- TASK TO COMPLETE -
Produce an exact copy of the lines from the line containing "int <> EmptyString /\" through the last line of the listing below, both ends included, and nothing else.

- DATA SHOWN -
(** "A buffer that has the magic and fewer than [17 + 24 * N] bytes fails
    with the truncation error", the error of a read past the end of the
    buffer being the out-of-bounds [RangeError] of the [DataView]. *)
Definition truncated_fails_out_of_bounds (buffer : list byte) : Prop :=
  firstn 4 buffer = magic_TICK ->
  forall N,
    header_numRows buffer = Some N ->
    Z.of_nat (List.length buffer) < 17 + 24 * N ->
    parseBinaryData buffer = Throw (RangeError OffsetOutOfBounds).

(** *** Fixed-format decimal strings *)

Definition is_digit (c : ascii) : bool :=
  (48 <=? nat_of_ascii c)%nat && (nat_of_ascii c <=? 57)%nat.

Fixpoint all_digits (s : string) : bool :=
  match s with
  | EmptyString => true
  | String c rest => is_digit c && all_digits rest
  end.

(** A decimal string with exactly [f] fractional digits: an optional minus
    sign, one or more digits, a point, and [f] digits. *)
Definition fixed_decimal (f : nat) (s : string) : Prop :=
  exists sign int frac : string,
    s = (sign ++ int ++ "." ++ frac)%string /\
    (sign = EmptyString \/ sign = "-"%string) /\
    int <> EmptyString /\
    all_digits int = true /\
    all_digits frac = true /\
    String.length frac = f.

(** The decimal expansion of [v / 10^f] for an integer [v]: the digits of
    [|v|] with the point [f] places from the right. *)
Definition decimal_of_scaled (v : Z) (f : nat) : string :=
  let body :=
    (string_of_int (Z.abs v / 10 ^ Z.of_nat f) ++ "." ++ frac_digits f (Z.abs v))%string in
  if v <? 0 then ("-" ++ body)%string else body.

(** The number written by a string of digits, continuing from [acc]. *)
Fixpoint digits_value_from (acc : Z) (s : string) : Z :=
  match s with
  | EmptyString => acc
  | String c rest => digits_value_from (10 * acc + (Z.of_nat (nat_of_ascii c) - 48)) rest
  end.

- PROBLEM SOLUTION -
    int <> EmptyString /\
    all_digits int = true /\
    all_digits frac = true /\
    String.length frac = f.

(** The decimal expansion of [v / 10^f] for an integer [v]: the digits of
    [|v|] with the point [f] places from the right. *)
Definition decimal_of_scaled (v : Z) (f : nat) : string :=
  let body :=
    (string_of_int (Z.abs v / 10 ^ Z.of_nat f) ++ "." ++ frac_digits f (Z.abs v))%string in
  if v <? 0 then ("-" ++ body)%string else body.

(** The number written by a string of digits, continuing from [acc]. *)
Fixpoint digits_value_from (acc : Z) (s : string) : Z :=
  match s with
  | EmptyString => acc
  | String c rest => digits_value_from (10 * acc + (Z.of_nat (nat_of_ascii c) - 48)) rest
  end.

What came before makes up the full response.